A little shiver passed over him. He knew that no one could penetrate the future, but he shivered nevertheless, and he found himself saying mechanically:
"It's likely that I'll return through the mountains, and if so I'll look you up at that home in the cove on the brook that runs into Jones' Creek."
"That bein' settled," said Jones, "what do you gen'rals reckon to do jest now, after havin' finished your big sleep?"
"Your wagon is about to lose the first two passengers it has ever carried," replied Harry. "Orderlies have our horses somewhere. We belong on the staff of General Lee."
"An' you see him an' hear him talk every day? Some people are pow'ful lucky. I guess you'll say a lot about it when you're old men."
"We're going to say a lot about it while we're young men. Good-by, Mr. Jones. We've been in some good hotels, but we never slept better in any of them than we have in this moving one of yours."
"Good-by, you're always welcome to it. I think Marse Bob is on ahead."

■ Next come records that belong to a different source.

(** [feed.metadata?.google_merchant_center?.account?.account_id] *)
Definition feed_account_id (fd : TransformerFeed) : option string :=
  match feed_metadata fd with
  | Some metadata =>
      match feed_google_merchant_center metadata with
      | Some gmc =>
          match gmc_account gmc with
          | Some acc => account_id acc
          | None => None
          end
      | None => None
      end
  | None => None
  end.

(** [field_mapping.price_condition_availability.availability] *)
Definition availability_override (fpv : TransformerFeedProductVariant) : JsVal :=
  get (get (fpv_field_mapping fpv) "price_condition_availability") "availability".

(** The availability as the specification words it: the default reads
    [custom_setting] when the inventory type is ['custom'] and is the
    inventory type otherwise, and an override replaces the default. *)
Definition spec_default_availability (fd : TransformerFeed) : JsVal :=
  match feed_inventory fd with
  | Some inventory =>
      if is_str (of_option JStr (inventory_type inventory)) INVENTORY_TYPES.CUSTOM
      then of_option JStr (inventory_custom_setting inventory)
      else of_option JStr (inventory_type inventory)
  | None => JUndefined
  end.

Definition spec_availability (fd : TransformerFeed) (fpv : TransformerFeedProductVariant)
  : JsVal :=
  js_or (availability_override fpv) (spec_default_availability fd).

(** An attribute holding [v], omitted when [v] is not truthy. *)
Definition emitted (v : JsVal) : option JsVal :=
  if truthy v then Some v else None.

The two left the wagon and took to a path beside the road, which was muddy and rutted deeply by innumerable hoofs and wheels. But grass and foliage were now dry after the heavy rains that followed the Battle of Gettysburg, and the sun was shining in late splendor. The army, taking the lack of pursuit and attack as proof that the enemy had suffered as much as they, if not more, was in good spirits, and many of the men sang their marching songs. A band ahead of them suddenly began to play mellow music, "Partant Pour La Syrie," and other old French songs. The airs became gay, festive, uplifting to the soul, and they tickled the feet of the young men.
"The Cajun band!" exclaimed Harry. "It never occurred to me that they weren't all dead, and here they are, playing us into happiness!"
"And the Invincibles, or what's left of them, won't be far away," said Dalton.